Smiley was offering Mattim an out. If enough of the merchant skippers took him up on his offer, he'd be off the hook. Mattim really did not want to spend tomorrow up to his ears in a space battle. But he wasn't about to give Smiley another chance to smirk down at him from the message screen.
“Advise him we had a minor problem and will be back on station within an hour.”
At her station, Sandy shook her head. “Boys.”
“Flag says they'll delay gunnery practice until we rejoin.”
“Damn.” Mattim muttered.
“I'll get my crew on it right away,” Torchy said. A half hour later, they met the specs ... 5 gees and 20 rpm.
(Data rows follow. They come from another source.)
Lemma cmp_ok idx found s : exists ps qs res st, pairs p0 args = Some ps /\ cmp type_handler_row p0 args idx found s = Some (res, st) /\
  (res, st_idx st, st_found st) = search qs idx found /\ less_known ps qs /\ (agreeing -> qs = ps) /\ alike p0 (st_cmp st).
Proof using Hok Hpred Hagree. apply (cmp_loop_ok (m_comparator_count p0) 0 p0 s idx found); [apply progress_start | lia | lia]. Qed.
(** *** NULLs that are equal *)

Hypothesis Hyes : agreeing.
Variable Item_save_in_value : option H -> Z -> VAL.
(** What is saved is of the type that the comparator of the handler expects, and the predicant is as NULL as it was. *)
Hypothesis Hsaves : forall i e k arg, (i < m_comparator_count p0)%nat -> m_comparators p0 !! i = Some e -> kind_of p0 i = Some k -> args !! m_arg_index e = Some arg ->
  (is_null (Item_save_in_value (m_handler e) arg) = false -> saves k (Item_save_in_value (m_handler e) arg)) /\
  (arg = predicant -> is_null (Item_save_in_value (m_handler e) arg) = b).

(** The pair is equal: both NULL, or neither and the values are. *)
Definition null_pair (i : nat) : option (nat * bool) :=
  e ← m_comparators p0 !! i; k ← kind_of p0 i; arg ← args !! m_arg_index e;
  let val := Item_save_in_value (m_handler e) arg in
  Some (m_arg_index e, if b && is_null val then true else if b || is_null val then false else negb (differs_value k predicant val)).
(** C3: a record whose handle is not in the table when the dispatcher
    looks it up costs five statements of [callbackLoop]: the record is
    taken off the queue, the lookup is made under the mutex, the
    diagnostic is written to the console, no function is called, the
    table is left alone, and the dispatcher stands at the head of its
    inner loop again, ready for the next record. *)
Theorem closed_callback_skipped g s cb rest :
  goroutines s !! g = Some (CallbackLoop AtShift) ->
  pendingCallbacks s = cb :: rest ->
  callbacksMu s = None ->
  callbacks s !! uint32 (cb_id cb) = None ->
  let s' := run_solo g 5 s in
  trace s' = trace s ++ [EvShift cb; EvLock g; EvUnlock g;
                         EvConsoleError "call to closed callback"]
  /\ outcomes (trace s') = outcomes (trace s) ++ [Dropped]
  /\ pendingCallbacks s' = rest
  /\ callbacks s' = callbacks s
  /\ callbacksMu s' = None
  /\ goroutines s' !! g = Some (CallbackLoop AtShift).
Proof.
  intros Hl Hq Hmu Hcb. cbv zeta.
  rewrite (drain_closed_run _ _ _ _ Hl Hq Hmu Hcb).
  cbn [goroutines callbacksMu callbacks pendingCallbacks trace].
  split_and!; try done.
  - by rewrite outcomes_app.
  - by eapply lookup_insert_here.
Qed.

(** C6: [Close] always returns, whatever the table holds: it removes
    the entry of its handle and nothing else; on a handle that is not in
    the table it leaves the table as it is; and a second [Close] of the
    same callback leaves the table as the first one left it. *)
Theorem close_idempotent g s c k :
  goroutines s !! g = Some (Code (Close c (Close c k))) ->
  callbacksMu s = None ->
  callbacks (run_solo g 3 s) = delete (id c) (callbacks s)
  /\ goroutines (run_solo g 3 s) !! g = Some (Code (Close c k))
  /\ (callbacks s !! id c = None -> callbacks (run_solo g 3 s) = callbacks s)
  /\ callbacks (run_solo g 6 s) = callbacks (run_solo g 3 s)
  /\ goroutines (run_solo g 6 s) !! g = Some (Code k).
Proof.
  intros Hl Hmu.
  change 6%nat with (3 + 3)%nat. rewrite run_solo_add.
  rewrite (Close_run _ _ _ _ Hl Hmu).
  assert (Hl' : <[g := Code (Close c k)]> (goroutines s) !! g
                = Some (Code (Close c k))) by (by eapply lookup_insert_here).
  erewrite Close_run; [|cbn [goroutines]; exact Hl'|reflexivity].
  cbn [goroutines callbacksMu callbacks].
  split_and!; try done.
  - apply delete_id.
  - apply delete_delete_eq.
  - by eapply lookup_insert_here.
Qed.

(** The state in which a program with one goroutine is about to make
    its first registration. *)
Definition first_register : State :=
  init [NewCallback (fun _ => Return) (fun _ => Return)].

(** C8, as stated, fails: the first [NewCallback] also starts the
    dispatcher; it changes the one-shot guard and adds a goroutine. *)
Lemma first_register_starts_dispatcher :
  callbackLoopOnce (run_solo 0 8 first_register) = OnceDone
  /\ callbackLoopOnce first_register = OnceFresh
  /\ goroutines (run_solo 0 8 first_register)
     = [Code Return; CallbackLoop AtSleep]
  /\ goroutines first_register
     = [Code (NewCallback (fun _ => Return) (fun _ => Return))].
Proof. by vm_compute. Qed.

(** C8, as the code has it: [NewCallback] changes the counter, adds the
    one table entry and leaves every other entry, the queue and the wake
    signal alone; apart from that it only makes sure the dispatcher is
    started, which adds the [callbackLoop] goroutine when the call is the
    first one and no goroutine otherwise.  [Close] removes the entry of
    its handle and changes nothing else.  Neither calls a registered
    function or writes a diagnostic. *)
Theorem registry_frame g s :
  callbacksMu s = None ->
  (forall fn ret,
     goroutines s !! g = Some (Code (NewCallback fn ret)) ->
     callbackLoopOnce s = OnceFresh \/ callbackLoopOnce s = OnceDone ->
     let s' := run_solo g (NewCallback_steps s) s in
     callbacks s' = <[nextCallbackID s := fn]> (callbacks s)
     /\ (forall j, j <> nextCallbackID s -> callbacks s' !! j = callbacks s !! j)
     /\ nextCallbackID s' = uint32 (nextCallbackID s + 1)
     /\ pendingCallbacks s' = pendingCallbacks s
     /\ callbackPromise s' = callbackPromise s
     /\ callbacksMu s' = None
     /\ outcomes (trace s') = outcomes (trace s)
     /\ callbackLoopOnce s' = OnceDone
     /\ (forall j, j <> g -> (j < length (goroutines s))%nat ->
                   goroutines s' !! j = goroutines s !! j)
     /\ length (goroutines s')
        = (length (goroutines s)
           + match callbackLoopOnce s with OnceFresh => 1 | _ => 0 end)%nat)
  /\ (forall c k,
        goroutines s !! g = Some (Code (Close c k)) ->
        let s' := run_solo g 3 s in
        callbacks s' = delete (id c) (callbacks s)
        /\ (forall j, j <> id c -> callbacks s' !! j = callbacks s !! j)
        /\ nextCallbackID s' = nextCallbackID s
        /\ pendingCallbacks s' = pendingCallbacks s
        /\ callbackPromise s' = callbackPromise s
        /\ callbacksMu s' = None
        /\ outcomes (trace s') = outcomes (trace s)
        /\ callbackLoopOnce s' = callbackLoopOnce s
        /\ goroutines s' = <[g := Code k]> (goroutines s)).
Proof.
  intros Hmu. split.
  - intros fn ret Hl Ho. cbv zeta.
    destruct (NewCallback_any_run _ _ _ _ Hl Hmu Ho)
      as (Hg & Hmu' & Hcb & Hn & Ho' & Hq & Hp & Ht & Hgs).
    rewrite Hcb, Hn, Hq, Hp, Hmu', Ho', Ht, Hgs.
    split_and!; try done.
    + intros j Hj. by rewrite lookup_insert_ne.
    + by rewrite outcomes_app, app_nil_r.
    + intros j Hj Hlt. rewrite lookup_app_l by (by rewrite length_insert).
      by rewrite list_lookup_insert_ne.
    + rewrite length_app, length_insert. by destruct Ho as [-> | ->].
  - intros c k Hl. cbv zeta. rewrite (Close_run _ _ _ _ Hl Hmu).
    cbn [goroutines callbacksMu callbacks nextCallbackID callbackLoopOnce
         pendingCallbacks callbackPromise trace].
    split_and!; try done.
    + intros j Hj. by rewrite lookup_delete_ne.
    + by rewrite outcomes_app, app_nil_r.
Qed.

Lemma js_event_call_any a b c i args s :
  exists new,
    pendingCallbacks
      (js_state (js_call (makeEventCallbackHelper a b c (makeCallbackHelper i))
                         args s))
    = pendingCallbacks s ++ new
    /\ Forall (fun cb => cb_id cb = i /\ cb_args cb = [hd Undefined args]) new.
Proof.
  assert (Hno : exists new,
    pendingCallbacks s = pendingCallbacks s ++ new
    /\ Forall (fun cb => cb_id cb = i /\ cb_args cb = [hd Undefined args]) new).
  { exists []. by rewrite app_nil_r. }
  destruct a, b, c, (hd Undefined args) eqn:E;
    cbn [js_call js_bind js_method js_state]; rewrite ?E;
    cbn [js_call js_bind js_method js_state]; norm_state;
    first [ exact Hno
          | exists [{| cb_id := i; cb_args := [hd Undefined args] |}];
            rewrite E; split; [reflexivity|by repeat constructor] ].
Qed.

(** C9: the function [NewEventCallback] registers reads [args[0]]
    without a length check.  Every record its trampoline queues, whatever
    the host passes, has exactly one argument, so for these records the
    read is in bounds and the event function gets that argument; on a
    record with no arguments the read panics, and the dispatcher that
    calls the function stops there for good. *)
Theorem event_args_index fn :
  (forall a b c i args s, exists new,
     pendingCallbacks
       (js_state (js_call (makeEventCallbackHelper a b c (makeCallbackHelper i))
                          args s))
     = pendingCallbacks s ++ new
     /\ Forall (fun cb => length (cb_args cb) = 1%nat
                          /\ event_wrapper fn (cb_args cb)
                             = fn (hd Undefined args)) new)
  /\ event_wrapper fn [] = Panic "index out of range"
  /\ (forall g s i rest,
        goroutines s !! g = Some (CallbackLoop AtShift) ->
        pendingCallbacks s = {| cb_id := i; cb_args := [] |} :: rest ->
        callbacksMu s = None ->
        callbacks s !! uint32 i = Some (event_wrapper fn) ->
        goroutines (run_solo g 5 s) !! g
        = Some (CallbackLoop (InCall (Panic "index out of range")))
        /\ forall n, run_solo g n (run_solo g 5 s) = run_solo g 5 s).
Proof.
  split_and!.
  - intros a b c i args s.
    destruct (js_event_call_any a b c i args s) as (new & Hq & Hnew).
    exists new. split; [done|]. eapply Forall_impl; [exact Hnew|].
    intros cb [_ ->]. done.
  - done.
  - intros g s i rest Hl Hq Hmu Hcb.
    rewrite (drain_call_run _ _ _ _ _ Hl Hq Hmu Hcb).
    cbn [goroutines cb_args event_wrapper].
    assert (Hl' : <[g := CallbackLoop (InCall (Panic "index out of range"))]>
                    (goroutines s) !! g
                  = Some (CallbackLoop (InCall (Panic "index out of range"))))
      by (by eapply lookup_insert_here).
    split; [done|].
    match goal with
    | |- forall n, run_solo g n ?X = _ =>
        assert (Hst : step g X = X)
          by (unfold step; cbn [goroutines]; rewrite Hl'; reflexivity)
    end.
    induction n as [|n IH]; [done|]. by rewrite run_solo_S, Hst.
Qed.


(* --------------------------------------------------------------------- *)
(** *** The theorems at concrete inputs *)
(* --------------------------------------------------------------------- *)

(** A client that registers a callback and has its trampoline called
    three times. *)
Definition demo_main : Prog :=
  NewCallback (fun _ => Return) (fun c =>
  Invoke (enqueueFn c) [Number 1]
  (Invoke (enqueueFn c) [Number 2]
  (Invoke (enqueueFn c) [Number 3]
   Return))).

(** The dispatcher has handled the first record and holds the second. *)
Definition demo_state : State :=
  run (repeat (Sched 0) 11 ++ repeat (Sched 1) 9) (init [demo_main]).

Lemma demo_reachable : reachable demo_state.
Proof.
  exists [demo_main], (repeat (Sched 0) 11 ++ repeat (Sched 1) 9).
  split; [|reflexivity].
  constructor; [|constructor].
  apply uc_new; intros; repeat constructor.
Defined.

Lemma dispatcher_started_once_witness :
  reachable demo_state
  /\ (dispatchers (goroutines demo_state) <= 1)%nat
  /\ (registered (trace demo_state) <> [] ->
      callbackLoopOnce demo_state = OnceDone).
Proof.
  split; [exact demo_reachable|].
  destruct (dispatcher_started_once demo_state demo_reachable)
    as (H1 & _ & _ & H4 & _).
  exact (conj H1 H4).
Defined.




Lemma lock_free_during_call_witness :
  reachable demo_state
  /\ forall g, callbacksMu demo_state = Some g -> can_step g demo_state.
Proof.
  split; [exact demo_reachable|].
  destruct (lock_free_during_call demo_state demo_reachable)
    as (_ & _ & _ & H).
  exact H.
Defined.

(** A client that registers two callbacks and calls the trampoline of
    the second one. *)
Definition pair_main : Prog :=
  NewCallback (fun _ => Return) (fun _ =>
  NewCallback (fun _ => Return) (fun c =>
  Invoke (enqueueFn c) [] Return)).

(** Two goroutines have registered one callback each; the first one is
    about to register another. *)
Definition pair_state : State :=
  run (repeat (Sched 0) 8 ++ repeat (Sched 1) 6)
      (init [pair_main; NewCallback (fun _ => Return) (fun _ => Return)]).

Lemma pair_reachable : reachable pair_state.
Proof.
  exists [pair_main; NewCallback (fun _ => Return) (fun _ => Return)],
         (repeat (Sched 0) 8 ++ repeat (Sched 1) 6).
  split; [|reflexivity].
  repeat constructor.
Defined.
They rejoined just in time for the shoot. The lasers powered up in alphabetical order. Turrets A, B, and C forward, D, E, and F amidships, and X, Y, and Z aft. C and Y refused to hold a charge. “I'll get teams on them immediately” was Guns' reaction. “We'll have them on line in five minutes.”
“We'll wait until we've powered down the main battery, Guns. Let the yard people tackle them one at a time.”
“It's not necessary, sir. The system has baffles to isolate each turret.”
“That hasn't been tested live.” Mattim cut him off. “Guns, prepare for a seven-gun shoot. Captain out.”
Then things got real bad. Tugs twelve thousand klicks off to starboard fired targets, balloons that expanded until they were the size of a ship. Turret A shot first.
“Guns,” Mattim snapped, “three shots at this range to hit a target that size?”
“Captain, that's damn good shooting. It would earn an E.”
Not from Mattim, but the other ships hadn't done any better, even the flag. Mattim was damned if he'd fight colonials with shooting that bad. “Sandy, is the Westinghouse SG-190 fire control on line?”
“And waiting, sir.”
“Feed the numbers to B turret,” Mattim ordered.
“What the hell are you sending me?” came from Guns a second later. “There are three firing solutions!”
“And a recommended fourth,” Mattim answered. “Use it.”
“This isn't regulation,” Guns snapped.
Mattim windowed into B turret's gun laying station. It used numbers that must have come from the Navy's standard local fire control—and missed. The second shot used the updated numbers from Sandy —and hit. Guns was back a second later. “You've got a central line control up there?”
“Westinghouse SG-190 series,” Mattim answered.
“They never passed mil specs. You can't count on them to take a pounding,” Guns shot back.
“This one's still working after our little balance problem.”
Guns was silent for a long minute. “Please take the Westinghouse off line until I say so.”
Sandy worked her board. “It's on standby,” she said.
“Target launched,” Guns said. “Bring system on line.”
“System on,” Sandy answered. 'Target acquired. Solution up.”
“Fire.” Guns shouted. There was a brief pause. “Damn, we got the target before it was a quarter size.” There was a longer pause this time. “Captain, I've always wanted to get my hands on an SG-190. Let's finish this shoot, then we have to talk.”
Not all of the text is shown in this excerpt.